Those without a travel budget can still escape to find that sense of gratitude, says author Anne Lamott. As in her latest book, "Help, Thanks, Wow: The Three Essential Prayers," Lamott focuses much of her work and life on gratitude and that ever-elusive search for serenity.
When she feels frayed and depleted, she creates a space on her living room couch she calls the "cruise ship." "This form of travel mainly requires intention to seek serenity, peace and union, with self, with the now, with the divine," she says.
Choose your cruise ship drinks and snacks: "You need a beautiful festive drink. I make cranberry spritzers, with a slice of lime. So gorgeous -- the cranberry red and the lime -- and you get to use your best glasses."
Grabbable foods are important so there's no need to cook. Her choices include guacamole, corn chips, a perfect cheese, strawberries, Tootsie Pops, Hershey's Kisses and cashews.
Choose your sacred texts: For Lamott, "this might be Mary Oliver and Rumi poems, a daily Bible study, a great novel and the latest issue of People magazine."
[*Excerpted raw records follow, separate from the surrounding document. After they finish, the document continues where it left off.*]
(* ===== verification/WorkloadRecovery.v ===== *)
(** * WorkloadRecovery: a healthy startup clears the workload MAC state *)
From S2P Require Import Prelude Filepath AllowedRoots GoStrings Session Operation Proc Lifecycle RunRequest Run WorkloadMac WorkloadMacTheory WorkloadMacSpec.
Local Open Scope Z_scope.

(** A backend that answers: owned state validates and is cleaned. *)
Class workloadMACHealth (K : Type) `{!workloadMACBackend K} `{!workloadMACLaws K} := {
  wb_healthy : K → Prop;
  wb_healthy_validate rec k : wb_healthy k → wr_Backend rec = wb_backend → ∃ k', run (wb_validate rec) k = (true, k') ∧ wb_healthy k';
  wb_healthy_cleanup rec k : wb_healthy k → ∃ k', run (wb_cleanup rec) k = (true, k') ∧ wb_healthy k' ∧ ¬ wb_holds k' (wr_OperationID rec);
  wb_healthy_drop_state op k : wb_healthy k → ¬ wb_holds k op → wb_healthy (wb_drop_state op k);
  wb_healthy_drop_runtime op k : wb_healthy k → ¬ wb_holds k op → (wb_drop_runtime op k).1 = true ∧ wb_healthy (wb_drop_runtime op k).2 }.

Section recovery.
Context {K : Type} `{!workloadMACBackend K} `{!workloadMACLaws K} `{!workloadMACHealth K}.
Implicit Types s : whost K.

(** ** System calls that succeed *)

Lemma run_syscall {A} (f : io → whost K → A * whost K) s : wh_io s = [] → run (syscall f) s = f io_ok s.
Proof. intros E. unfold syscall. rewrite run_atom. by rewrite E. Qed.
Lemma run_look {A} (f : whost K → A) s : wh_io s = [] → run (look f) s = (Some (f s), s).
Proof. intros E. unfold look. by rewrite run_syscall. Qed.
Lemma run_backend {A} (m : proc K A) s : run (backend m) s = let '(a, k) := run m (wh_kernel s) in (a, with_kernel k s).
Proof. apply run_lift; [done|done|by intros []]. Qed.

(** The pins of an operation, the rest unchanged. *)
Definition pins_become (op : string) (l : option pin_layout) s s' : Prop :=
  wh_io s' = wh_io s ∧ wh_state s' = wh_state s ∧ wh_runtime s' = wh_runtime s ∧ wh_kernel s' = wh_kernel s ∧ wh_pins s' !! op = l.

Lemma set_pin_become op name f s m :
  wh_pins s !! op = Some (pins_dir m) → pins_become op (Some (pins_dir (partial_alter f name m))) s (set_pin op name f s).
Proof. intros E. split_and!; try done. cbn. by rewrite lookup_alter_eq, E. Qed.

Definition pin_ok (name : string) (node : pin_node) : Prop := isCanonicalDecimalIndex name = true ∧ ∃ b, node = pin_destination b.

Lemma run_remove_pin op name s m :
  wh_io s = [] → wh_pins s !! op = Some (pins_dir m) → m !! name = Some (pin_destination false) →
  ∃ s', run (remove_pin op name) s = (true, s') ∧ pins_become op (Some (pins_dir (delete name m))) s s'.
Proof.
  intros Hio E Em. unfold remove_pin. rewrite run_syscall by done. assert (pin_of op name s = Some (pin_destination false)) as -> by (unfold pin_of; by rewrite E).
  eexists. split; [done|]. by apply set_pin_become.
Qed.

Lemma run_cleanup_pin op name s m node :
  wh_io s = [] → wh_pins s !! op = Some (pins_dir m) → m !! name = Some node → pin_ok name node →
  ∃ s', run (cleanup_pin op name) s = (true, s') ∧ pins_become op (Some (pins_dir (delete name m))) s s'.
Proof.
  intros Hio E Em [Hn [b ->]]. assert (Hp : pin_of op name s = Some (pin_destination b)) by (unfold pin_of; by rewrite E).
  unfold cleanup_pin, validateStalePinEntry. rewrite Hn. cbn [negb]. rewrite !run_bind, run_look, Hp by done. cbn [run mret proc_ret negb].
  unfold procMountinfoContains. rewrite run_bind, run_look, Hp by done. destruct b; [|by apply run_remove_pin].
  rewrite run_bind. unfold unmountOwnedStalePin. rewrite run_syscall by done. cbn [negb]. set (unmount := fmap _). set (s1 := set_pin op name unmount s).
  destruct (set_pin_become op name unmount s m E) as (H1 & H2 & H3 & H4 & H5). fold s1 in H1, H2, H3, H4, H5.
  assert (Em1 : partial_alter unmount name m !! name = Some (pin_destination false)) by (rewrite lookup_partial_alter_eq, Em; done).
  rewrite run_bind, run_look by congruence. assert (pin_of op name s1 = Some (pin_destination false)) as -> by (unfold pin_of; by rewrite H5).
  destruct (run_remove_pin op name s1 _ ltac:(congruence) H5 Em1) as (s' & Hr & F1 & F2 & F3 & F4 & F5). exists s'. split; [done|].
  split_and!; [congruence..|]. rewrite F5. do 2 f_equal. apply map_eq. intros i. destruct (decide (i = name)) as [->|Hne].
  - by rewrite !lookup_delete_eq.
  - by rewrite !lookup_delete_ne, lookup_partial_alter_ne.
Qed.

Lemma run_all_pins op names s m :
  NoDup names → wh_io s = [] → wh_pins s !! op = Some (pins_dir m) → (∀ n, n ∈ names ↔ n ∈ dom m) → (∀ n node, m !! n = Some node → pin_ok n node) →
  ∃ s', run (all_of (cleanup_pin op <$> names)) s = (true, s') ∧ pins_become op (Some (pins_dir ∅)) s s'.
Proof.
  revert s m. induction names as [|n names IH]; intros s m Hnd Hio E Hdom Hok.
  - exists s. split; [done|]. split_and!; try done. rewrite E. do 2 f_equal. apply map_empty. intros i. apply not_elem_of_dom. rewrite <-Hdom. apply not_elem_of_nil.
  - apply NoDup_cons in Hnd as [Hn Hnd]. destruct (proj1 (elem_of_dom m n) (proj1 (Hdom n) ltac:(by left))) as [node En].
    destruct (run_cleanup_pin op n s m node Hio E En (Hok n node En)) as (s1 & Hr & H1 & H2 & H3 & H4 & H5).
    destruct (IH s1 (delete n m) Hnd ltac:(congruence) H5) as (s' & Hr' & F1 & F2 & F3 & F4 & F5).
    + intros i. rewrite dom_delete, elem_of_difference, <-Hdom, elem_of_cons, not_elem_of_singleton. destruct (decide (i = n)); naive_solver.
    + intros i nd Hi. apply lookup_delete_Some in Hi as [_ Hi]. by apply Hok.
    + exists s'. rewrite fmap_cons. cbn [all_of]. rewrite run_bind, Hr. split; [done|]. split_and!; congruence.
Qed.

(** The pin layout that can be cleaned. *)
Definition pins_clean (op : string) s : Prop :=
  match wh_pins s !! op with
  | None => True
  | Some pins_foreign => False
  | Some (pins_dir m) => ∀ n node, m !! n = Some node → pin_ok n node
  end.

Lemma run_pins op s :
  wh_io s = [] → pins_clean op s → ∃ s', run (cleanupStalePinsIn op) s = (true, s') ∧ pins_become op None s s'.
Proof.
  intros Hio Hp. unfold pins_clean in Hp. unfold cleanupStalePinsIn. rewrite run_bind, run_look by done.
  destruct (wh_pins s !! op) as [[|m]|] eqn:E; [done| |by exists s].
  rewrite run_bind, run_look, E by done. rewrite run_bind.
  destruct (run_all_pins op (sorted (dom m)) s m (sorted_nodup _) Hio E (sorted_elem _) Hp) as (s1 & -> & H1 & H2 & H3 & H4 & H5).
  unfold remove_layout. rewrite run_syscall by congruence. unfold remove_layout_io. rewrite H5, bool_decide_true by done.
  eexists. split; [done|]. split_and!; try done. apply lookup_delete_eq.
Qed.

(** ** One entry *)

Lemma run_parse name s :
  wh_io s = [] → ∃ r, run (parseReconcileEntry name) s = (r, s) ∧ ∀ rec, r = Some rec ↔ identifies name (wh_state s !! name) rec.
Proof.
  intros Hio. unfold parseReconcileEntry. destruct (isOperationIDSafe name) eqn:Hs; cbn [negb].
  2:{ exists None. split; [done|]. intros rec. split; [done|]. intros (H & _). by rewrite H in Hs. }
  rewrite run_bind, run_look by done. destruct (wh_state s !! name) as [[|own]|] eqn:E.
  - exists None. split; [done|]. intros rec. split; [done|]. by intros (_ & (own & ? & _) & _).
  - rewrite run_bind, run_look, E by done. eexists. split; [done|]. cbn [mbind option_bind]. intros rec. destruct (readWorkloadMACRecord own) as [rec'|] eqn:Er; cbn [mbind option_bind].
    + case_bool_decide as Ho; split.
      * done.
      * intros (_ & (own' & [= <-] & Hr) & Hop). rewrite Er in Hr. injection Hr as ->. done.
      * intros [= ->]. split; [done|]. split; [by exists own|done].
      * intros (_ & (own' & [= <-] & Hr) & Hop). rewrite Er in Hr. by injection Hr as ->.
    + split; [done|]. intros (_ & (own' & [= <-] & Hr) & _). by rewrite Er in Hr.
  - exists None. split; [done|]. intros rec. split; [done|]. by intros (_ & (own & ? & _) & _).
Qed.

Definition proven_absent (prov : string → string → containerProvenance) s (op : string) : Prop :=
  ∀ rec, identifies op (wh_state s !! op) rec → is_ok (proveOperationContainerAbsent (prov op (wr_SessionID rec))) = true.

Definition ready s : Prop := wh_io s = [] ∧ wb_healthy (wh_kernel s).

Lemma run_unrecorded prov name s : ready s → ¬ recorded s name → run (reconcile_entry prov name) s = ((), s).
Proof.
  intros [Hio _] Hn. unfold reconcile_entry. rewrite run_bind. destruct (run_parse name s Hio) as (r & -> & Hr). destruct r as [rec|]; [|done].
  pose proof (proj1 (Hr rec) eq_refl) as Hid. rewrite run_bind. unfold reconcileOne. case_bool_decide; [done|]. case_bool_decide as Hb; [done|].
  exfalso. apply Hn. exists rec. by split.
Qed.

Lemma run_remove_all op s :
  ready s → ¬ wb_holds (wh_kernel s) op → ∃ s', run (removeWorkloadMACState op) s = (true, s') ∧ ready s' ∧ wh_state s' !! op = None.
Proof.
  intros [Hio Hh] Hn. unfold removeWorkloadMACState. rewrite run_bind. unfold remove_runtime_dir, remove_state_dir. rewrite run_syscall by done.
  unfold remove_runtime_io. destruct (wb_healthy_drop_runtime op (wh_kernel s) Hh Hn) as [E Hh2]. pose proof (wb_drop_runtime_holds op (wh_kernel s)) as Hn2.
  destruct (wb_drop_runtime op (wh_kernel s)) as [ok k]. simpl in E, Hh2, Hn2. subst ok. rewrite run_syscall by done. eexists. split; [done|]. split; [|apply lookup_delete_eq]. split; [done|]. cbn.
  apply wb_healthy_drop_state; [done|]. by intros H%Hn2.
Qed.

Lemma run_recorded prov name s :
  ready s → recorded s name → proven_absent prov s name → pins_clean name s →
  ∃ s', run (reconcile_entry prov name) s = ((), s') ∧ ready s' ∧ wh_state s' !! name = None.
Proof.
  intros [Hio Hh] (rec & Hid & Hb) Habs Hp. unfold reconcile_entry. rewrite run_bind. destruct (run_parse name s Hio) as (r & -> & Hr). rewrite (proj2 (Hr rec) Hid).
  specialize (Habs rec Hid). rewrite run_bind. pose proof Hid as (_ & (own & _ & Hread) & Hop). unfold reconcileOne.
  rewrite bool_decide_false by (destruct own; [done..|]; cbn in Hread; case_bool_decide; [done|]; repeat (case_match; [done|]); injection Hread as <-; tauto).
  rewrite bool_decide_false by tauto. rewrite run_bind, run_backend. destruct (wb_healthy_validate rec _ Hh Hb) as (k1 & -> & Hh1).
  change (newRunCleanupSequence (reconcile_stages prov rec)) with (Some (reconcile_stages prov rec)). cbn [negb]. rewrite run_bind. unfold reconcile_stages.
  cbn [run_cleanup cs_run cs_name]. rewrite Hop, Habs. change (mret true ≫= ?k) with (k true). cbv beta iota.
  rewrite run_bind, run_backend. destruct (wb_healthy_cleanup rec _ Hh1) as (k2 & E2 & Hh2 & Hn). cbn [wh_kernel with_kernel]. rewrite E2. cbv iota.
  set (s2 := with_kernel k2 _). rewrite run_bind. destruct (run_pins name s2) as (s3 & -> & H1 & H2 & H3 & H4 & H5); [done|done|]. cbv iota.
  rewrite run_bind. destruct (run_remove_all name s3) as (s4 & -> & Hr4 & Hs4).
  { split; [by rewrite H1|by rewrite H4]. }
  { rewrite H4. by rewrite <-Hop. }
  exists s4. split; [done|]. by split.
Qed.

(** ** The scan *)

Lemma same_recorded s s' op : same s s' op → recorded s' op ↔ recorded s op.
Proof. intros [(E & _) _]. unfold recorded. by rewrite E. Qed.

Lemma recorded_dec s name : ready s → recorded s name ∨ ¬ recorded s name.
Proof.
  intros [Hio _]. destruct (run_parse name s Hio) as ([rec|] & _ & Hr).
  - destruct (decide (wr_Backend rec = wb_backend)) as [Hb|Hb]; [left; exists rec; by split; [apply Hr|]|right].
    intros (rec' & Hid & Hb'). apply Hr in Hid as [= ->]. done.
  - right. by intros (rec & Hid%Hr & _).
Qed.

Lemma run_entry prov name s :
  ready s → (recorded s name → proven_absent prov s name ∧ pins_clean name s) →
  let s' := (run (reconcile_entry prov name) s).2 in ready s' ∧ (recorded s name → wh_state s' !! name = None).
Proof.
  intros Hready Hok. destruct (recorded_dec s name Hready) as [Hrec|Hn].
  - destruct (Hok Hrec) as [Ha Hp]. destruct (run_recorded prov name s Hready Hrec Ha Hp) as (s' & -> & H1 & H2). by split.
  - rewrite run_unrecorded by done. by split.
Qed.

Lemma run_scan prov names s :
  NoDup names → host_inv s → ready s →
  (∀ op, op ∈ names → recorded s op → proven_absent prov s op ∧ pins_clean op s) →
  ∀ op, op ∈ names → recorded s op → wh_state (run (proc_iter (reconcile_entry prov) names) s).2 !! op = None.
Proof.
  revert s. induction names as [|n names IH]; intros s Hnd Hi Hready Hok; [by intros op ?%elem_of_nil|].
  apply NoDup_cons in Hnd as [Hn Hnd]. cbn [proc_iter]. rewrite run_bind.
  pose proof (wp_run _ _ (reconcile_entry prov n) _ s Hi (reconcile_entry_rg prov s n s Hi (same_refl s n))) as [Hi1 _].
  pose proof (acts_run _ _ s (acts_reconcile_entry prov n)) as Hr.
  destruct (run_entry prov n s Hready (Hok n ltac:(by left))) as [Hready1 Hgone].
  destruct (run (reconcile_entry prov n) s) as [[] s1]. cbn [snd] in *.
  assert (Hoth : ∀ op, op ≠ n → same s s1 op) by (intros op Hne; eapply own_run_same; [done|by destruct Hi|done]).
  intros op [->|Hop]%elem_of_cons Hrec.
  - destruct (scan_outcome prov s1 names s1 Hnd Hi1) as (_ & _ & Hout); [intros; apply same_refl|]. destruct (Hout n Hn) as [(E & _) _]. rewrite E. by apply Hgone.
  - assert (Hne : op ≠ n) by (by intros ->). apply IH; [done..| |done|by apply (same_recorded s s1 op (Hoth op Hne))].
    intros op' Hop' Hrec'. assert (Hne' : op' ≠ n) by (by intros ->). pose proof (Hoth op' Hne') as Hs. apply (same_recorded s s1 op' Hs) in Hrec'.
    destruct (Hok op' ltac:(by right) Hrec') as [Ha Hp]. destruct Hs as [(E1 & _ & E3 & _) _]. unfold proven_absent, pins_clean in *. by rewrite E1, E3.
Qed.

(** C26. Recovery: after any crash, a startup whose host answers - the backend
    cleans what it owns, the containers of the recorded operations are proven
    absent and their pin layouts are well-formed - removes every record of the
    active backend, and no kernel MAC state of any operation is left. *)
Theorem healthy_startup_clears prov s :
  host_inv s → wh_io s = [] → wb_healthy (wh_kernel s) →
  (∀ op, recorded s op → proven_absent prov s op ∧ pins_clean op s) →
  let s' := (run (ReconcileStartup prov) s).2 in
  (∀ op, recorded s op → wh_state s' !! op = None) ∧ ∀ op, ¬ holds s' op.
Proof.
  intros Hi Hio Hh Hok. unfold ReconcileStartup. cbv zeta. rewrite run_bind. unfold read_state_root. rewrite run_look by done. rewrite run_bind.
  set (names := sorted (dom (wh_state s))).
  assert (Hdom : ∀ op, recorded s op → op ∈ names).
  { intros op (rec & (_ & (own & E & _) & _) & _). apply sorted_elem, elem_of_dom. by rewrite E. }
  pose proof (run_scan prov names s (sorted_nodup _) Hi (conj Hio Hh) (λ op _, Hok op)) as Hgone.
  destruct (scan_outcome prov s names s (sorted_nodup _) Hi) as (Hi' & Hin & Hout); [intros; apply same_refl|].
  destruct (run (proc_iter (reconcile_entry prov) names) s) as [[] s']. cbn [run mret proc_ret snd] in *.
  split; [intros op Hrec; by apply Hgone; [apply Hdom|]|]. intros op Hh'. destruct (proj2 Hi' op Hh') as (rec & Hid & Hb).
  assert (Hrec' : recorded s' op) by (by exists rec).
  destruct (decide (op ∈ names)) as [Hop|Hop]; [|apply Hop, Hdom; by apply (same_recorded s s' op (Hout op Hop))].
  destruct (recorded_dec s op (conj Hio Hh)) as [Hrec|Hn]; [destruct Hid as (_ & (own & E & _) & _); by rewrite (Hgone op Hop Hrec) in E|].
  destruct (Hin op Hop) as [Hsame _]. apply Hn, (same_recorded s s' op); [|done]. apply Hsame.
  intros (rec' & Hid' & Hb' & _). apply Hn. by exists rec'.
Qed.
End recovery.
Her version of yoga: "prone yoga," where she lies around as much as possible. "Plus I have a small skylight above my couch, so I can see sky and birds without the inconvenience of wind and other people."
Her intention is "to stop fighting to get more done, to figure out more, achieve more, impress more, etc. It is the intention to seek union with something bigger than us -- with the ocean, which in the living room is really just the carpet; or with God, or God's people, and in the living room, God's big motley dogs."